### [Problem to solve]
Exact copies of all the lines below are required.

Exercise materials START

Lemma cache_entry_expires_on_read_witness :
  let key := make_key "search_title" [("query", PStr "Inception")] in
  (∃ s', _cache_get "search_title" [("query", PStr "Inception")] demo_env stale_state
           = (Ok PNone, s')
         ∧ _cache s' !! key = None
         ∧ trace s' = [EvCacheGet key; EvCachePop key])
  ∧ sent (call_tool "search_title" [("query", PStr "Inception")] demo_env stale_state).2
    = 1%nat.
Proof.
  intros key.
  destruct (cache_entry_expires_on_read "search_title" [("query", PStr "Inception")] demo_env)
    as (Hget & Hcall & _ & _).
  split.
  - destruct (Hget stale_state (float_of_Z 0) (PDict [("results", PList [])]))
      as (s' & Hrun & _ & Hgone & Htrace); [by vm_compute|by vm_compute|].
    exists s'. split; [exact Hrun|]. split; [exact Hgone|exact Htrace].
  - rewrite (Hcall stale_state (float_of_Z 0) (PDict [("results", PList [])]));
      [by vm_compute|done|by vm_compute|by vm_compute].
Defined.

Lemma errors_never_cached_witness :
  ∃ r s',
    call_tool "get_recommendations" [("id", PStr "nine")] demo_env stale_state = (Ok r, s')
    ∧ isError r = true
    ∧ ∀ key entry, _cache s' !! key = Some entry → _cache stale_state !! key = Some entry.
Proof.
  destruct (errors_never_cached "get_recommendations" [("id", PStr "nine")]
              demo_env stale_state) as (r & s' & evs & Hrun & _ & _ & Herr).
  exists r, s'. split; [exact Hrun|].
  assert (Hr : isError r = true).
  { vm_compute in Hrun. by inv Hrun. }
  split; [exact Hr|]. by destruct (Herr Hr).
Defined.


Lemma discover_never_forwards_genre_witness :
  let args : dict := [("type", PStr "movie"); ("genre", PList [PStr "Drama"]);
                      ("year", PInt 2010)] in
  discover_accepts args = true
  ∧ _discover args demo_env initial_state
    = _discover [("type", PStr "movie"); ("year", PInt 2010)] demo_env initial_state
  ∧ ∃ rest,
      trace (_discover args demo_env initial_state).2
      = EvRequest "https://api.themoviedb.org/3/discover/movie"
          [("language", PStr "en-US"); ("include_adult", PBool false);
           ("sort_by", PStr "popularity.desc"); ("primary_release_year", PInt 2010);
           ("api_key", PStr "k")] :: rest.
Proof.
  intros args.
  destruct (discover_never_forwards_genre [("type", PStr "movie"); ("year", PInt 2010)])
    as (_ & Hsame & _).
  destruct (discover_never_forwards_genre args) as (_ & _ & Hsent).
  split; [reflexivity|]. split.
  - apply Hsame. intros k Hk. cbn.
    destruct (String.eqb_spec k "type"); [done|].
    destruct (String.eqb_spec k "genre"); [done|reflexivity].
  - destruct (Hsent demo_env initial_state eq_refl eq_refl)
      as (sort & rest & Hsort & Htrace & _).
    exists rest. vm_compute in Hsort. inv Hsort. exact Htrace.
Defined.

(* ================================================================== *)
(** * The repository's tests                                           *)
(* ================================================================== *)

(** 8.8 is the float the literal denotes. *)
Example vote_average_literal :
  parse_float "8.8" = Some (S754_finite false 4953959590107546 (-49)).
Proof. vm_compute. reflexivity. Qed.

(** [test_search_title_validation_error] *)
Example test_search_title_validation_error :
  _search_title [] test_env initial_state
  = (Raise (TMDBError "query is required" "VALIDATION_ERROR" 400), initial_state).
Proof. reflexivity. Qed.

(** [test_search_title_success], and the example of the specification *)
Example test_search_title_success :
  (_search_title [("query", PStr "Inception"); ("type", PStr "movie")]
     test_env initial_state).1
  = Ok (PDict
          [("results",
            PList [PDict [("id", PInt 123); ("title", PStr "Inception");
                          ("type", PStr "movie"); ("year", PInt 2010);
                          ("rating", PFloat (S754_finite false 4953959590107546 (-49)));
                          ("overview", PStr "Dream heist.");
                          ("poster_path", PStr "/poster.jpg")]]);
           ("source", PStr "TMDB");
           ("fetched_at", PFloat (float_of_Z 1700000000))]).
Proof. vm_compute. reflexivity. Qed.

(** the reason of a recommendation *)
Example recommendation_reason :
  recommendation (PStr "movie")
    (PDict [("id", PInt 27205); ("title", PStr "Inception");
            ("vote_average", PFloat (S754_finite false 4953959590107546 (-49)));
            ("popularity", PInt 51)])
  = Ok (PDict [("id", PInt 27205); ("title", PStr "Inception"); ("year", PNone);
               ("reason", PStr "high user rating 8.8; popular among similar viewers")]).
Proof. vm_compute. reflexivity. Qed.

(** the health check reports the credential and the size of the cache *)
Example health_check :
  (call_tool "health" [] test_env stale_state).1
  = Ok (success (PDict [("status", PStr "ok"); ("tmdb_api_key_configured", PBool true);
                        ("cache_entries", PInt 1);
                        ("timestamp_utc", PStr "2023-11-14T22:13:20+00:00")])).
Proof. vm_compute. reflexivity. Qed.

(** without the credential nothing is requested *)
Example missing_credential :
  _tmdb_get "/search/movie" []
    {| TMDB_API_KEY := None; net := net test_env; clock := clock test_env;
       utcnow := utcnow test_env |} initial_state
  = (Raise (TMDBError "TMDB_API_KEY missing in environment" "CONFIG_ERROR" 500),
     initial_state).
Proof. reflexivity. Qed.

Exercise materials END

### [Exercise result]
Lemma cache_entry_expires_on_read_witness :
  let key := make_key "search_title" [("query", PStr "Inception")] in
  (∃ s', _cache_get "search_title" [("query", PStr "Inception")] demo_env stale_state
           = (Ok PNone, s')
         ∧ _cache s' !! key = None
         ∧ trace s' = [EvCacheGet key; EvCachePop key])
  ∧ sent (call_tool "search_title" [("query", PStr "Inception")] demo_env stale_state).2
    = 1%nat.
Proof.
  intros key.
  destruct (cache_entry_expires_on_read "search_title" [("query", PStr "Inception")] demo_env)
    as (Hget & Hcall & _ & _).
  split.
  - destruct (Hget stale_state (float_of_Z 0) (PDict [("results", PList [])]))
      as (s' & Hrun & _ & Hgone & Htrace); [by vm_compute|by vm_compute|].
    exists s'. split; [exact Hrun|]. split; [exact Hgone|exact Htrace].
  - rewrite (Hcall stale_state (float_of_Z 0) (PDict [("results", PList [])]));
      [by vm_compute|done|by vm_compute|by vm_compute].
Defined.

Lemma errors_never_cached_witness :
  ∃ r s',
    call_tool "get_recommendations" [("id", PStr "nine")] demo_env stale_state = (Ok r, s')
    ∧ isError r = true
    ∧ ∀ key entry, _cache s' !! key = Some entry → _cache stale_state !! key = Some entry.
Proof.
  destruct (errors_never_cached "get_recommendations" [("id", PStr "nine")]
              demo_env stale_state) as (r & s' & evs & Hrun & _ & _ & Herr).
  exists r, s'. split; [exact Hrun|].
  assert (Hr : isError r = true).
  { vm_compute in Hrun. by inv Hrun. }
  split; [exact Hr|]. by destruct (Herr Hr).
Defined.


Lemma discover_never_forwards_genre_witness :
  let args : dict := [("type", PStr "movie"); ("genre", PList [PStr "Drama"]);
                      ("year", PInt 2010)] in
  discover_accepts args = true
  ∧ _discover args demo_env initial_state
    = _discover [("type", PStr "movie"); ("year", PInt 2010)] demo_env initial_state
  ∧ ∃ rest,
      trace (_discover args demo_env initial_state).2
      = EvRequest "https://api.themoviedb.org/3/discover/movie"
          [("language", PStr "en-US"); ("include_adult", PBool false);
           ("sort_by", PStr "popularity.desc"); ("primary_release_year", PInt 2010);
           ("api_key", PStr "k")] :: rest.
Proof.
  intros args.
  destruct (discover_never_forwards_genre [("type", PStr "movie"); ("year", PInt 2010)])
    as (_ & Hsame & _).
  destruct (discover_never_forwards_genre args) as (_ & _ & Hsent).
  split; [reflexivity|]. split.
  - apply Hsame. intros k Hk. cbn.
    destruct (String.eqb_spec k "type"); [done|].
    destruct (String.eqb_spec k "genre"); [done|reflexivity].
  - destruct (Hsent demo_env initial_state eq_refl eq_refl)
      as (sort & rest & Hsort & Htrace & _).
    exists rest. vm_compute in Hsort. inv Hsort. exact Htrace.
Defined.

(* ================================================================== *)
(** * The repository's tests                                           *)
(* ================================================================== *)

(** 8.8 is the float the literal denotes. *)
Example vote_average_literal :
  parse_float "8.8" = Some (S754_finite false 4953959590107546 (-49)).
Proof. vm_compute. reflexivity. Qed.

(** [test_search_title_validation_error] *)
Example test_search_title_validation_error :
  _search_title [] test_env initial_state
  = (Raise (TMDBError "query is required" "VALIDATION_ERROR" 400), initial_state).
Proof. reflexivity. Qed.

(** [test_search_title_success], and the example of the specification *)
Example test_search_title_success :
  (_search_title [("query", PStr "Inception"); ("type", PStr "movie")]
     test_env initial_state).1
  = Ok (PDict
          [("results",
            PList [PDict [("id", PInt 123); ("title", PStr "Inception");
                          ("type", PStr "movie"); ("year", PInt 2010);
                          ("rating", PFloat (S754_finite false 4953959590107546 (-49)));
                          ("overview", PStr "Dream heist.");
                          ("poster_path", PStr "/poster.jpg")]]);
           ("source", PStr "TMDB");
           ("fetched_at", PFloat (float_of_Z 1700000000))]).
Proof. vm_compute. reflexivity. Qed.

(** the reason of a recommendation *)
Example recommendation_reason :
  recommendation (PStr "movie")
    (PDict [("id", PInt 27205); ("title", PStr "Inception");
            ("vote_average", PFloat (S754_finite false 4953959590107546 (-49)));
            ("popularity", PInt 51)])
  = Ok (PDict [("id", PInt 27205); ("title", PStr "Inception"); ("year", PNone);
               ("reason", PStr "high user rating 8.8; popular among similar viewers")]).
Proof. vm_compute. reflexivity. Qed.

(** the health check reports the credential and the size of the cache *)
Example health_check :
  (call_tool "health" [] test_env stale_state).1
  = Ok (success (PDict [("status", PStr "ok"); ("tmdb_api_key_configured", PBool true);
                        ("cache_entries", PInt 1);
                        ("timestamp_utc", PStr "2023-11-14T22:13:20+00:00")])).
Proof. vm_compute. reflexivity. Qed.

(** without the credential nothing is requested *)
Example missing_credential :
  _tmdb_get "/search/movie" []
    {| TMDB_API_KEY := None; net := net test_env; clock := clock test_env;
       utcnow := utcnow test_env |} initial_state
  = (Raise (TMDBError "TMDB_API_KEY missing in environment" "CONFIG_ERROR" 500),
     initial_state).
Proof. reflexivity. Qed.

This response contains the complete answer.